Some parameters are different, though. They determine the level of centralization and sustainability of the Cardano ecosystem. They also drive the economics of delegation and of operating a stake pool. Choosing good values for these is exceedingly complicated, because we have to carefully balance a number of important considerations; security, performance, stability, sustainability, decentralization, fairness and economic viability.
With all parameters on the Cardano blockchain, we have three distinct goals to keep in mind:
- We want to be truly decentralized, so that no one party can threaten the integrity of the chain
- We want the stake pool operators to be incentivized to keep supporting our chain
- We do not want these incentives to significantly change at any singular point in time in a way that might negatively affect the stability of the operators’ income
We want to give equal opportunity to everyone who wants to participate in Cardano and run a stake pool. However, parameter values that might seem fair and reasonable for smaller pools can become challenging for larger pools and vice versa. For example, large pools could find it easy to put down a higher pledge than small pools can afford. Small pools, on the other hand, might be able to operate with far lower costs than larger pools.
We also consider it imprudent to change parameters too frequently, because this might negatively affect the stability and predictability of the operators’ income. Taking all of this under consideration we came up with some recommendations for initial choices of parameter values which we will outline here.

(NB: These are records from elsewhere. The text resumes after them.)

(** The state after [read_head]. *)
Definition seen (d : list (list Z)) (start size n : Z) (bs : list Z) : lst := Lst (d, d) [] start size 0 0 1 n bs.

Lemma area_ok_seen d start size n bs bs' :
  (forall i, 0 <= i < n -> aget bs' i = aget bs i) -> area_ok (seen d start size n bs) -> area_ok (seen d start size n bs').
Proof.
  intros E [H1 H2 H3 H4 H5 H6]. split; try done; simpl in *.
  - intros i Hi. rewrite E by lia. by apply H5.
  - intros i k Hi Hk. rewrite !E by lia. by apply H6.
Qed.

Lemma read_head_seen d start size m bs n Q :
  area_ok (seen d start size n bs) -> has_header (aget d start) n bs ->
  (forall bs', (forall i, 0 <= i < n -> aget bs' i = aget bs i) -> Q tt (seen d start size n bs')) ->
  wp read_head Q (seen d start size m (replicate 30 0)).
Proof.
  intros [_ _ A [An An'] Ah _] [Hn Hb] HQ. simpl in *. change LOGSIZE with 30 in An. unfold read_head. apply wp_bind, wp_gets. simpl id.
  apply wp_bind, wp_read; [done|simpl; lia|]. simpl. rewrite Hn, s32_small by lia. apply wp_bind, wp_modify.
  destruct (LOGSIZE <? n) eqn:E; zbool; [change LOGSIZE with 30 in E; lia|].
  apply (wp_for (fun j t => exists bs', t = seen d start size n bs' /\ length bs' = 30%nat /\ forall i, 0 <= i < j -> aget bs' i = aget bs i)).
  - eexists. split; [done|]. split; [done|]. intros i Hi. lia.
  - intros j t Hj (bs' & -> & Hl & Hbs). apply wp_modify. eexists. split; [done|].
    split; [by rewrite length_aset|]. intros i Hi. destruct (Z.eq_dec i j) as [->|Hne].
    + simpl. rewrite aget_aset_eq by lia. destruct (Ah j ltac:(lia)) as [[Hr _] _]. simpl in Hr. rewrite Hb by lia. apply s32_small. lia.
    + simpl. rewrite aget_aset_ne by lia. apply Hbs. lia.
  - intros t (bs' & -> & _ & Hbs). apply HQ. intros i Hi. apply Hbs. lia.
Qed.

Lemma initlog_moved d start size n bs Q :
  area_ok (seen d start size n bs) -> has_header (aget d start) n bs ->
  sb_logstart (get_sb (aget d 1)) = start -> sb_nlog (get_sb (aget d 1)) = size ->
  (forall t bs', (forall i, 0 <= i < n -> aget bs' i = aget bs i) ->
     moved (seen d start size 0 bs') t
       (wrs (Z.to_nat n) 0 (fun i => aget bs' i) (fun i => aget d (start + i + 1)) ++ [(start, put32 (aget d start) 0 0)]) ->
     Q tt t) ->
  wp (initlog 1) Q (boot d).
Proof.
  intros Ha Hh Hs1 Hs2 HQ. pose proof Ha as [_ _ A [An An'] _ _]. simpl in A, An, An'. unfold initlog.
  change (BSIZE <=? 4 * (1 + LOGSIZE)) with false. cbv iota. unfold readsb.
  apply wp_bind, wp_bind, wp_read; [done|simpl; lia|]. apply wp_ret. apply wp_bind, wp_modify. simpl fst. rewrite Hs1, Hs2, !s32_small by lia.
  unfold recover_from_log. apply wp_bind. apply (read_head_seen d start size 0 bs n); [done|done|]. intros bs' Hbs.
  pose proof (area_ok_seen _ _ _ _ _ _ Hbs Ha) as Ha'. apply wp_bind, install_trans_moved; [done|]. simpl. intros t1 H1.
  apply wp_bind, wp_modify. apply write_head_moved.
  { pose proof (moved_area _ _ _ H1 Ha') as [K1 K2 K3 [K4 K4'] K5 K6]. split; try done; simpl; [|intros; lia..].
    change LOGSIZE with 30. lia. }
  intros t2 H2. apply (HQ _ bs' Hbs). pose proof (moved_trans _ _ _ _ _ (moved_set_n _ _ _ H1) H2) as H.
  assert (E1 : t1 = _) by exact H1. replace (l_start (set_l_n 0 t1)) with start in H by by rewrite E1.
  replace (header (set_l_n 0 t1)) with (put32 (aget d start) 0 0) in H; [done|].
  unfold header. rewrite E1. simpl. rewrite apply_wr_other; [done|lia|].
  intros p Hp. apply wrs_elem in Hp as (j & Hj & ->). destruct (ar_home _ Ha' j) as [[Hr Ho] _]; simpl in *; lia.
Qed.

(** ** The disk after a crash *)

(** The log is empty, and the blocks outside of it are those of [v]. *)
Definition clean (s : lst) (v d : list (list Z)) : Prop :=
  length d = length (l_v s).2 /\ get32 (aget d (l_start s)) 0 = 0 /\ length (aget d (l_start s)) = 512%nat /\
  forall m, outside_log s m -> aget d m = aget v m.

(** The log holds the transaction; its blocks may or may not be in place. *)
Definition pending (s : lst) (d : list (list Z)) : Prop :=
  length d = length (l_v s).2 /\ has_header (aget d (l_start s)) (l_n s) (l_block s) /\
  length (aget d (l_start s)) = 512%nat /\
  (forall i, 0 <= i < l_n s -> aget d (l_start s + i + 1) = new_data s i) /\
  forall m, outside_log s m -> (forall i, 0 <= i < l_n s -> aget (l_block s) i <> m) -> aget d m = aget (l_v s).1 m.

(** The disks after crashes: in the middle of [commit], after [k] of its writes,
    and then any number of times in the middle of the recovery. The flag says
    whether the header of the transaction was written. *)
Inductive crashed (s : lst) : bool -> list (list Z) -> Prop :=
| crash_commit t k :
    commit s = Ret tt t ->
    crashed s (l_n s <? Z.of_nat k) (apply_wr (l_v s).2 (take k (drop (length (l_trace s)) (l_trace t))))
| crash_recovery b d t k :
    crashed s b d -> initlog 1 (boot d) = Ret tt t -> crashed s b (apply_wr d (take k (l_trace t))).

Section crash.
Context (s : lst) (Hs : log_ok s).

Lemma get32_zero h : length h = 512%nat -> get32 (put32 h 0 0) 0 = 0 /\ length (put32 h 0 0) = 512%nat.
Proof using. intros Hl. rewrite length_put32. split; [apply get32_put32_eq; unfold W32; lia|done]. Qed.

Lemma sb_block v : aget v 1 = aget (l_v s).2 1 -> forall d, clean s v d \/ (v = (l_v s).1 /\ pending s d) -> aget d 1 = aget (l_v s).2 1.
Proof using Hs.
  intros Hv d Hd. pose proof (lo_area s Hs) as [_ _ A [An An'] Ah _].
  assert (Ho : outside_log s 1) by (split; lia). destruct Hd as [(_ & _ & _ & Hd)|[-> (_ & _ & _ & _ & Hd)]].
  - by rewrite Hd.
  - rewrite Hd; [done|done|]. intros i Hi. by apply Ah.
Qed.

Lemma cache_sb : aget (l_v s).1 1 = aget (l_v s).2 1.
Proof using Hs.
  pose proof (lo_area s Hs) as [_ _ A [An An'] Ah _]. apply (lo_cache s Hs); [lia|]. intros i Hi. by apply Ah.
Qed.

Lemma recover_clean v d :
  aget v 1 = aget (l_v s).2 1 -> clean s v d ->
  wp (initlog 1) (fun _ t => l_trace t = [(l_start s, put32 (aget d (l_start s)) 0 0)] /\
    l_v t = (apply_wr d (l_trace t), apply_wr d (l_trace t))) (boot d).
Proof using Hs.
  intros Hv Hd. pose proof (sb_block v Hv d (or_introl Hd)) as Hb. destruct Hd as (Hl & Hc & Hh & _).
  pose proof (lo_area s Hs) as [_ _ A [An An'] _ _]. destruct (lo_sb s Hs) as [S1 S2].
  apply (initlog_moved d (l_start s) (l_size s) 0 (l_block s)); try (by rewrite Hb).
  - split; simpl; rewrite ?Hl; try done; [|intros; lia..]. change LOGSIZE with 30. lia.
  - split; [done|]. intros i Hi. lia.
  - intros t bs' _ Ht. rewrite Ht. done.
Qed.

Lemma recover_pending d :
  pending s d ->
  wp (initlog 1) (fun _ t => l_trace t = home_writes s ++ [(l_start s, put32 (aget d (l_start s)) 0 0)] /\
    l_v t = (apply_wr d (l_trace t), apply_wr d (l_trace t))) (boot d).
Proof using Hs.
  intros Hd. pose proof (sb_block _ cache_sb d (or_intror (conj eq_refl Hd))) as Hb. destruct Hd as (Hl & Hh & Hhl & Hlog & _).
  pose proof (lo_area s Hs) as [K1 K2 K3 K4 K5 K6]. destruct (lo_sb s Hs) as [S1 S2].
  apply (initlog_moved d (l_start s) (l_size s) (l_n s) (l_block s)); try (by rewrite Hb); [|done|].
  - split; simpl; rewrite ?Hl; try done. intros i Hi. unfold outside_log. simpl. rewrite Hl. by apply K5.
  - intros t bs' Hbs Ht. rewrite Ht. simpl. split; [|done]. f_equal. unfold home_writes.
    apply wrs_ext. intros j Hj. split; [apply Hbs; lia|apply Hlog; lia].
Qed.

Lemma clean_clear v d : clean s v d -> clean s v (apply_wr d [(l_start s, put32 (aget d (l_start s)) 0 0)]).
Proof using Hs.
  intros (Hl & Hc & Hh & Hd). pose proof (lo_area s Hs) as [_ _ A [An An'] _ _]. simpl.
  destruct (get32_zero _ Hh). split; [by rewrite length_aset|]. rewrite aget_aset_eq by lia. split; [done|]. split; [done|].
  intros m Hm. rewrite aget_aset_ne by (unfold outside_log in Hm; lia). by apply Hd.
Qed.

Lemma home_writes_elem p : p ∈ home_writes s -> outside_log s p.1 /\ 0 <= p.1 /\ exists i, 0 <= i < l_n s /\ p.1 = aget (l_block s) i.
Proof using Hs.
  intros Hp. apply wrs_elem in Hp as (j & Hj & ->). pose proof (lo_area s Hs) as [_ _ _ _ Ah _].
  destruct (Ah j ltac:(lia)) as [Ho _]. split; [done|]. split; [apply Ho|]. exists j. split; [lia|done].
Qed.

Lemma pending_home d k : pending s d -> pending s (apply_wr d (take k (home_writes s))).
Proof using Hs.
  intros (Hl & Hh & Hhl & Hlog & Hd). pose proof (lo_area s Hs) as [_ _ A [An An'] _ _].
  assert (Hw : forall p, p ∈ take k (home_writes s) -> p ∈ home_writes s).
  { intros p Hp. rewrite <- (take_drop k (home_writes s)). set_solver. }
  assert (Hin : forall m, l_start s <= m < l_start s + l_size s -> aget (apply_wr d (take k (home_writes s))) m = aget d m).
  { intros m Hm. apply apply_wr_other; [lia|]. intros p Hp. destruct (home_writes_elem p (Hw p Hp)) as ([? ?] & ? & _). lia. }
  split; [by rewrite length_apply_wr|]. rewrite Hin by lia. split; [done|]. split; [done|]. split.
  - intros i Hi. rewrite Hin by lia. by apply Hlog.
  - intros m Hm Hn. rewrite apply_wr_other; [by apply Hd|apply Hm|]. intros p Hp.
    destruct (home_writes_elem p (Hw p Hp)) as (_ & H0 & i & Hi & E). split; [done|]. rewrite E. by apply Hn.
Qed.

(** All the blocks of the transaction are in place. *)
Lemma pending_all d :
  pending s d -> clean s (l_v s).1 (apply_wr d (home_writes s ++ [(l_start s, put32 (aget d (l_start s)) 0 0)])).
Proof using Hs.
  intros (Hl & Hh & Hhl & Hlog & Hd). pose proof (lo_area s Hs) as [_ AL A [An An'] Ah Ai]. rewrite apply_wr_app. simpl.
  destruct (get32_zero _ Hhl). split; [by rewrite length_aset, length_apply_wr|].
  rewrite aget_aset_eq by (rewrite length_apply_wr; lia). split; [done|]. split; [done|].
  intros m Hm. rewrite aget_aset_ne by (unfold outside_log in Hm; lia).
  destruct (decide (Exists (fun i => aget (l_block s) (Z.of_nat i) = m) (seq 0 (Z.to_nat (l_n s))))) as [Hx|Hx].
  - apply Exists_exists in Hx as (i & Hi%elem_of_seq & <-). unfold home_writes.
    apply (apply_wrs d _ (fun i => aget (l_block s) i) (new_data s)); [|intros; apply Ai; lia|lia].
    intros j Hj. rewrite Hl. apply Ah. lia.
  - assert (Hn : forall i, 0 <= i < l_n s -> aget (l_block s) i <> m).
    { intros i Hi E. apply Hx, Exists_exists. exists (Z.to_nat i). rewrite elem_of_seq, Z2Nat.id by lia. split; [lia|done]. }
    rewrite apply_wr_other; [by apply Hd|apply Hm|]. intros p Hp.
    destruct (home_writes_elem p Hp) as (_ & H0' & i & Hi & E). split; [done|]. rewrite E. by apply Hn.
Qed.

However, we do not want to stop there. With decentralization comes democracy. Our community must have a say in how the chain is governed. For this reason, we will run with these numbers initially and issue a Cardano improvement proposal, where the community can vote on optimal chain parameters. In the end, the governance of Cardano will be in the hands of the Cardano community, who we feel confident are the best people to advise us.
Desired number of stake pools
The desired number of stake pools k is an important parameter. Cardano incentives have been designed to encourage an equilibrium with k fully saturated pools, which means that rewards will be optimal for everybody when all stake is delegated uniformly to the k most attractive pools.

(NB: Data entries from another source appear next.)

Lemma bit_set d i j :
  0 <= i < 8 * Z.of_nat (length d) -> 0 <= j ->
  bit (put8 d (i / 8) (Z.lor (get8 d (i / 8)) (Z.shiftl 1 (i mod 8)))) j = if j =? i then true else bit d j.
Proof.
  intros Hi Hj. unfold bit. pose proof (Z.mod_pos_bound i 8 ltac:(lia)). pose proof (Z.mod_pos_bound j 8 ltac:(lia)).
  pose proof (Z.div_mod i 8 ltac:(lia)). pose proof (Z.div_mod j 8 ltac:(lia)).
  destruct (Z.eq_dec (j / 8) (i / 8)) as [E|E].
  - rewrite E, get8_put8_eq, u8_lor by (try apply get8_range; dlia).
    rewrite Z.lor_spec, Z.shiftl_1_l, Z.pow2_bits_eqb by lia.
    destruct (j =? i) eqn:E'; zbool; [subst; by rewrite Z.eqb_refl, orb_true_r|].
    assert ((i mod 8 =? j mod 8) = false) as -> by (apply Z.eqb_neq; lia). by rewrite orb_false_r.
  - rewrite get8_put8_ne by dlia. destruct (j =? i) eqn:E'; zbool; [congruence|done].
Qed.

Lemma bit_clear d i j :
  0 <= i < 8 * Z.of_nat (length d) -> 0 <= j ->
  bit (put8 d (i / 8) (Z.land (get8 d (i / 8)) (Z.lnot (Z.shiftl 1 (i mod 8))))) j = if j =? i then false else bit d j.
Proof.
  intros Hi Hj. unfold bit. pose proof (Z.mod_pos_bound i 8 ltac:(lia)). pose proof (Z.mod_pos_bound j 8 ltac:(lia)).
  pose proof (Z.div_mod i 8 ltac:(lia)). pose proof (Z.div_mod j 8 ltac:(lia)).
  destruct (Z.eq_dec (j / 8) (i / 8)) as [E|E].
  - rewrite E, get8_put8_eq by dlia. pose proof (get8_range d (i / 8)).
    unfold u8. change 256 with (2 ^ 8). rewrite Z.mod_pow2_bits_low by lia.
    rewrite Z.land_spec, Z.lnot_spec, Z.shiftl_1_l, Z.pow2_bits_eqb by lia.
    destruct (j =? i) eqn:E'; zbool; [subst; by rewrite Z.eqb_refl, andb_false_r|].
    assert ((i mod 8 =? j mod 8) = false) as -> by (apply Z.eqb_neq; lia). by rewrite andb_true_r.
  - rewrite get8_put8_ne by dlia. destruct (j =? i) eqn:E'; zbool; [congruence|done].
Qed.

(** ** The free map *)

(** Block [c] is marked in use. *)
Definition used (s : fsys) (c : Z) : bool := bit (cont s (BBLOCK c (f_sb s))) (c mod BPB).

(** [b] is a block of the free map. *)
Definition map_block (s : fsys) (b : Z) : Prop := exists c, 0 <= c < sb_size (f_sb s) /\ b = BBLOCK c (f_sb s).

Record map_ok (s : fsys) : Prop := {
  mp_size : 0 <= sb_size (f_sb s) <= nblk s;
  mp_start : 0 <= sb_bmapstart (f_sb s) < nblk s;
  mp_zero : 0 < sb_size (f_sb s) -> used s 0 = true;
  mp_blocks : forall b, map_block s b -> ok_block s b /\ length (cont s b) = 512%nat;
  mp_free : forall c, 0 <= c < sb_size (f_sb s) -> used s c = false -> ok_block s c /\ ~ map_block s c
}.

Lemma free_bit_Some n : forall d b bi size r,
  0 <= bi -> free_bit n d b bi size = Some r ->
  bi <= r < bi + Z.of_nat n /\ b + r < size /\ bit d r = false /\ forall j, bi <= j < r -> bit d j = true.
Proof.
  induction n as [|n IH]; intros d b bi size r Hbi E; simpl in E; [done|].
  destruct (b + bi <? size) eqn:E1; zbool; [|done]. rewrite land_bit in E by (apply Z.mod_pos_bound; lia).
  destruct (Z.testbit _ _) eqn:E2; simpl in E.
  - destruct (IH d b (bi + 1) size r ltac:(lia) E) as (H1 & H2 & H3 & H4). split; [lia|]. split; [done|]. split; [done|].
    intros j Hj. destruct (Z.eq_dec j bi) as [->|]; [done|]. apply H4. lia.
  - injection E as <-. split; [lia|]. split; [lia|]. split; [done|]. intros j Hj. lia.
Qed.

Lemma free_bit_None n : forall d b bi size j,
  0 <= bi -> free_bit n d b bi size = None -> bi <= j < bi + Z.of_nat n -> b + j < size -> bit d j = true.
Proof.
  induction n as [|n IH]; intros d b bi size j Hbi E Hj Hlt; simpl in E; [lia|].
  destruct (b + bi <? size) eqn:E1; zbool; [|lia]. rewrite land_bit in E by (apply Z.mod_pos_bound; lia).
  destruct (Z.testbit _ _) eqn:E2; simpl in E; [|done].
  destruct (Z.eq_dec j bi) as [->|]; [done|]. apply (IH d b (bi + 1) size); lia || done.
Qed.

The higher k chosen, the more decentralized the system becomes. But a higher k also leads to a less efficient system (higher costs, more energy consumption) and lower rewards for both delegators and stake pool owners. Based on what we have learned from both the Incentivized Testnet (ITN) and the Haskell Shelley testnet, we know that our community is highly motivated to set up pools and support the chain with hundreds within a matter of weeks.
This tells us that some measure of decentralization can – and will – happen relatively quickly. But decentralization alone is not enough. Cardano needs a long term commitment from its operators, and conversely, operators need to be sufficiently incentivized to keep supporting the system.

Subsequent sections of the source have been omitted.